Practitioners will see your new optometrist as a vital piece of your team and will show your new optometrist their unique role within your practice. Over time, these relationships will create great connections for patients and generate more referrals. Building these relationships shows your investment in a new optometrist within your practice and to the public as well.
Last but not least! During optometry school, we are continually encouraged to get involved in national and community organizations. Then as we step into the real world, it can seem hard to balance full-time practice and remain in organizations. Your opportunity to invest in your new optometrist can be inviting them to join a local or community organization as guide them through this balance as a mentor. Allowing them to invest in their community and profession will bring high praise to your practice and many times, new patients.
As your new optometrist grows into a leader within our profession, your practice will not only be known for excellent patient care but as a place of influence in optometry. When an optometrist feels supported in growing in their community, they will not see a need to find a different position. Instead, they will want to share how their practice invested in them and helped to make a difference in their community.

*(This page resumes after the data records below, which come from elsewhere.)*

Definition btbUpdate (h : t) (tid branch_addr : Z) : res t :=
  local_history_idx ← calcLocHistIdx h branch_addr;
  g ← vget (globalHistory h) tid;
  lg ← vset (globalHistory h) tid (Z.land g (Z.land (historyRegisterMask h) (not64 1)));
  let h := with_global lg h in
  x ← vget (localHistoryTable h) local_history_idx;
  ll ← vset (localHistoryTable h) local_history_idx
         (Z.land x (Z.land (localPredictorMask h) (not64 1)));
  Ok (with_local ll h).

(** The [squashed] branch of [update]: the histories as they were before the
    branch, with the actual outcome shifted in. *)
Definition correct (h : t) (tid local_history_idx : Z) (old_local_pred_valid : bool)
    (old_global old_local : Z) (taken : bool) : res t :=
  lg ← vset (globalHistory h) tid (Z.land (shift_in old_global taken) (historyRegisterMask h));
  let h := with_global lg h in
  if old_local_pred_valid then
    ll ← vset (localHistoryTable h) local_history_idx (shift_in old_local taken);
    Ok (with_local ll h)
  else Ok h.

(** The history part of [squash]. *)
Definition restore (h : t) (tid old_global old_idx old_local : Z) : res t :=
  lg ← vset (globalHistory h) tid old_global;
  let h := with_global lg h in
  if negb (old_idx =? invalidPredictorIndex) then
    ll ← vset (localHistoryTable h) old_idx old_local;
    Ok (with_local ll h)
  else Ok h.

(** ** Invariant *)
Record wf (nt : Z) (h : t) : Prop := {
  wf_shift : 0 ≤ instShiftAmt h < 64;
  wf_size : is_pow2 (localHistoryTableSize h) ∧ localHistoryTableSize h < 2 ^ 32;
  wf_table : vlen (localHistoryTable h) = localHistoryTableSize h;
  wf_lmask : ∃ k, 0 ≤ k < 32 ∧ localPredictorMask h = 2 ^ k - 1;
  wf_gmask : ∃ k, 0 ≤ k < 32 ∧ historyRegisterMask h = 2 ^ k - 1;
  wf_threads : vlen (globalHistory h) = nt;
  wf_global : Forall (λ g, 0 ≤ g ≤ historyRegisterMask h) (globalHistory h);
}.

(** A snapshot that [restore] accepts. *)
Record snap_ok (h : t) (g idx l : Z) : Prop := {
  so_global : 0 ≤ g ≤ historyRegisterMask h;
  so_local : (idx = invalidPredictorIndex ∧ l = invalidPredictorIndex) ∨
             (0 ≤ idx < localHistoryTableSize h ∧ 0 ≤ l ≤ localPredictorMask h);
}.

Definition same_cfg (h h' : t) : Prop :=
  instShiftAmt h' = instShiftAmt h ∧ localHistoryTableSize h' = localHistoryTableSize h ∧
  localPredictorMask h' = localPredictorMask h ∧ historyRegisterMask h' = historyRegisterMask h.

#[global] Instance same_cfg_refl : Reflexive same_cfg.
Proof. by intros h. Qed.
#[global] Instance same_cfg_trans : Transitive same_cfg.
Proof. intros a b c (? & ? & ? & ?) (? & ? & ? & ?). split_and!; congruence. Qed.

(** The table entry of a branch. *)
Definition slot (h : t) (pc : Z) : Z :=
  Z.land (Z.shiftr pc (instShiftAmt h)) (localHistoryTableSize h - 1).

Section wf.
Context (nt : Z) (h : t) (H : wf nt h).
Lemma tour_lookup_ok l tid pc :
  0 ≤ tid < nt → heap_tracks (histories s) l →
  returns (lookup s tid pc) (λ r, wf nt r.2 ∧ heap_tracks (histories r.2) (r.1.2 :: l)).
Proof.
  intros Ht Htr. pose proof (wf_regs _ _ H) as Hr.
  destruct (HistRegs.global_exists nt _ Hr tid Ht) as (g & Hg & Hgr).
  destruct (HistRegs.local_exists nt _ Hr _ (HistRegs.slot_range nt _ Hr pc)) as [x Hx].
  destruct (tour_lookup_Ok tid pc g x Ht Hg Hx) as (lp & gl & ch & _ & _ & _ & ->). cbn [heap_new returns fst snd].
  split; [|by apply (heap_tracks_new (histories s))].
  assert (HistRegs.keeps nt (regs s) (HistRegs.set2 (regs s) tid
    (Z.land (HistRegs.shift_in g (if ch : bool then gl else lp)) (HistRegs.historyRegisterMask (regs s)))
    (HistRegs.slot (regs s) pc) (HistRegs.shift_in x (if ch : bool then gl else lp)))) as Hk.
  { apply HistRegs.keeps_set2; [done|]. apply land_bound, (HistRegs.mask_range nt _ Hr). }
  apply tour_wf_with_histories; [by apply tour_wf_with_regs|].
  apply (heap_all_new (hist_ok _) (histories s)).
  - apply (tour_wf_with_regs nt s _ H Hk).
  - apply (HistRegs.snap_ok_cfg (regs s)); [apply Hk|]. by apply (HistRegs.snapshot_ok nt _ tid pc g x).
Qed.

Lemma tour_uncondBranch_ok l tid pc :
  0 ≤ tid < nt → heap_tracks (histories s) l →
  returns (uncondBranch s tid pc) (λ r, wf nt r.2 ∧ heap_tracks (histories r.2) (r.1 :: l)).
Proof.
  intros Ht Htr. pose proof (wf_regs _ _ H) as Hr. unfold uncondBranch.
  destruct (HistRegs.global_exists nt _ Hr tid Ht) as (g & Hg & Hgr).
  rewrite (vget_in _ tid g) by (lia || done). cbn [mbind res_bind heap_new]. apply returns_bind.
  eapply returns_mono; [apply (HistRegs.globalHist_keeps nt (regs s) tid Hr Ht true)|].
  intros r Hk. cbn [returns fst snd]. split; [|by apply (heap_tracks_new (histories s))].
  apply tour_wf_with_histories; [by apply tour_wf_with_regs|]. cbn.
  apply (heap_all_new (hist_ok _) (histories s)); [apply (tour_wf_with_regs nt s _ H Hk)|].
  apply (HistRegs.snap_ok_cfg (regs s)); [apply Hk|]. split; [done|by left].
Qed.

Lemma tour_btbUpdate_ok p l tid pc :
  0 ≤ tid < nt → heap_tracks (histories s) l →
  returns (btbUpdate s tid pc p) (λ s', wf nt s' ∧ heap_tracks (histories s') l).
Proof.
  intros Ht Htr. unfold btbUpdate. apply returns_bind.
  eapply returns_mono; [by apply (HistRegs.btbUpdate_keeps nt _ tid (wf_regs _ _ H) Ht)|].
  intros r Hk. split; [by apply tour_wf_with_regs|done].
Qed.

Lemma tour_squash_ok p l tid :
  0 ≤ tid < nt → heap_tracks (histories s) (p :: l) →
  returns (squash s tid p) (λ s', wf nt s' ∧ heap_tracks (histories s') l).
Proof.
  intros Ht Htr. unfold squash. apply returns_bind.
  eapply returns_deref; [done|apply H|]. intros a h -> Ha Hh. apply returns_bind.
  eapply returns_mono; [by apply (HistRegs.restore_keeps nt _ tid (wf_regs _ _ H) Ht)|].
  intros r Hk. apply returns_bind. eapply returns_delete; [done|apply H|]. intros hs Htr' Hall.
  split; [|done]. apply tour_wf_with_histories; [by apply tour_wf_with_regs|]. cbn.
  eapply map_Forall_impl; [done|]. intros ? ?. apply HistRegs.snap_ok_cfg, Hk.
Qed.

Lemma tour_stats_wf taken h : wf nt (updateAdditionalStats s taken h).
Proof. unfold updateAdditionalStats. destruct H. by destruct (_ && _). Qed.

Lemma tour_wf_with_ctrs l g c :
  SatCounter.table_ok (localPredictorSize (cfg s)) (SatCounter.maxOf (localCtrBits (cfg s))) l →
  SatCounter.table_ok (globalPredictorSize (cfg s)) (SatCounter.maxOf (globalCtrBits (cfg s))) g →
  SatCounter.table_ok (choicePredictorSize (cfg s)) (SatCounter.maxOf (choiceCtrBits (cfg s))) c →
  wf nt (with_ctrs l g c s).
Proof. destruct H. by split. Qed.

End wf.

Lemma stats_histories s taken h : histories (updateAdditionalStats s taken h) = histories s.
Proof. unfold updateAdditionalStats. by destruct (_ && _). Qed.

Lemma stats_regs s taken h : regs (updateAdditionalStats s taken h) = regs s.
Proof. unfold updateAdditionalStats. by destruct (_ && _). Qed.

Lemma train_choice_ok nt s taken h v :
  wf nt s → returns (train_choice s taken h v)
    (SatCounter.table_ok (choicePredictorSize (cfg s)) (SatCounter.maxOf (choiceCtrBits (cfg s)))).
Proof.
  intros H. pose proof (wf_choice _ _ H). unfold train_choice. destruct (_ && v); [|done].
  destruct (eqb (localPredTaken h) taken); [|destruct (eqb (globalPredTaken h) taken); [|done]];
    (eapply SatCounter.returns_train;
      [done|eauto using SatCounter.increment_ok, SatCounter.decrement_ok|by apply (tour_choice_idx nt)|done]).
Qed.
Lemma bm_choice_idx pc :
  0 ≤ choice_slot s pc < choicePredictorSize (cfg s) ∧ choiceHistoryIdx s pc = Ok (choice_slot s pc).
Proof.
  destruct (wf_csize _ _ H) as [Hs Em].
  assert (0 ≤ choice_slot s pc < choicePredictorSize (cfg s)) as Hi.
  { unfold choice_slot. rewrite Em. apply land_size_bound. lia. }
  split; [done|]. unfold choiceHistoryIdx. rewrite shr64_in by apply H. cbn [mbind res_bind].
  fold (choice_slot s pc). rewrite u32_id; [done|]. unfold is_u32. lia.
Qed.

Lemma bm_dir_idx pc g :
  0 ≤ dir_slot s pc g < globalPredictorSize (cfg s) ∧ globalHistoryIdx s pc g = Ok (dir_slot s pc g).
Proof.
  destruct (wf_gsize _ _ H) as [Hs Em].
  assert (0 ≤ dir_slot s pc g < globalPredictorSize (cfg s)) as Hi.
  { unfold dir_slot. rewrite Em. apply land_size_bound. lia. }
  split; [done|]. unfold globalHistoryIdx. rewrite shr64_in by apply H. cbn [mbind res_bind].
  fold (dir_slot s pc g). rewrite u32_id; [done|]. unfold is_u32. lia.
Qed.

Lemma bm_reg_exists tid : 0 ≤ tid < nt → ∃ g, globalHistoryReg s !! Z.to_nat tid = Some g.
Proof. intros. apply vlookup_lt. by rewrite (wf_threads _ _ H). Qed.

Lemma bm_wf_reg i g : wf nt (with_reg (<[i := g]> (globalHistoryReg s)) s).
Proof. destruct H. split; try done. cbn. by rewrite vlen_insert. Qed.

Lemma bm_wf_histories hs : wf nt (with_histories hs s).
Proof. destruct H. by split. Qed.

End wf.

(** The register after a prediction. *)
Definition shifted (s : t) (tid g : Z) (taken : bool) : t :=
  with_reg (<[Z.to_nat tid := Z.land (HistRegs.shift_in g taken) (historyRegisterMask (cfg s))]>
              (globalHistoryReg s)) s.

Lemma updateGlobalHistReg_Ok nt s tid g b :
  wf nt s → 0 ≤ tid < nt → globalHistoryReg s !! Z.to_nat tid = Some g →
  updateGlobalHistReg s tid b = Ok (shifted s tid g b).
Proof.
  intros H Ht Hg. unfold updateGlobalHistReg. rewrite (vget_in _ tid g) by (lia || done).
  cbn [mbind res_bind]. rewrite vset_in by (by rewrite (wf_threads _ _ H)). cbn [mbind res_bind].
  destruct b; [done|]. unfold shifted. by rewrite HistRegs.shift_in_false.
Qed.

Lemma bm_lookup_Ok nt s tid pc g :
  wf nt s → 0 ≤ tid < nt → globalHistoryReg s !! Z.to_nat tid = Some g →
  ∃ ch tk ntk : bool,
    let fin := if ch then tk else ntk in
    predicts (choiceCounters s) (choice_slot s pc) (choiceThreshold (cfg s)) = Ok ch ∧
    predicts (takenCounters s) (dir_slot s pc g) (takenThreshold (cfg s)) = Ok tk ∧
    predicts (notTakenCounters s) (dir_slot s pc g) (notTakenThreshold (cfg s)) = Ok ntk ∧
    lookup s tid pc =
      (let '(p, hs) := heap_new (histories s) (mkHist g ch tk ntk fin) in
       Ok (fin, p, shifted (with_histories hs s) tid g fin)).
Proof.
  intros H Ht Hg. destruct (bm_choice_idx nt s H pc) as [Hci Eci], (bm_dir_idx nt s H pc g) as [Hgi Egi].
  assert (returns (predicts (choiceCounters s) (choice_slot s pc) (choiceThreshold (cfg s))) (λ _, True))
    as Hc by (eapply returns_predicts; [apply H|done..]).
  assert (returns (predicts (takenCounters s) (dir_slot s pc g) (takenThreshold (cfg s))) (λ _, True))
    as Htk by (eapply returns_predicts; [apply H|done..]).
  assert (returns (predicts (notTakenCounters s) (dir_slot s pc g) (notTakenThreshold (cfg s))) (λ _, True))
    as Hn by (eapply returns_predicts; [apply H|done..]).
  apply returns_iff in Hc as (ch & Ec & _), Htk as (tk & Etk & _), Hn as (ntk & En & _).
  exists ch, tk, ntk. cbv zeta. split_and!; [done..|]. unfold lookup. rewrite Eci. cbn [mbind res_bind].
  rewrite (vget_in _ tid g) by (lia || done). cbn [mbind res_bind]. rewrite Egi. cbn [mbind res_bind].
  unfold assert_. destruct (Z.ltb_spec (choice_slot s pc) (choicePredictorSize (cfg s))); [|lia].
  cbn [mbind res_bind]. destruct (Z.ltb_spec (dir_slot s pc g) (globalPredictorSize (cfg s))); [|lia].
  cbn [mbind res_bind]. rewrite Ec. cbn [mbind res_bind]. rewrite Etk. cbn [mbind res_bind].
  rewrite En. cbn [mbind res_bind heap_new]. erewrite updateGlobalHistReg_Ok; [done| |done|done].
  by apply (bm_wf_histories nt).
Qed.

These ten tips scratch the surface of ways to find and retain a fantastic optometrist. Each practice is unique, and that creates unique ways to hire and keep talent. So, you may need to step outside of these 10 tips to find and retain a good optometrist. The big takeaways are: create a culture of honesty when hiring and take time to invest in your new hire. When you choose to place these principles into action, you do more than create an incredible employee with the dedication to the practice. You receive the opportunity to mentor and create an excellent optometrist.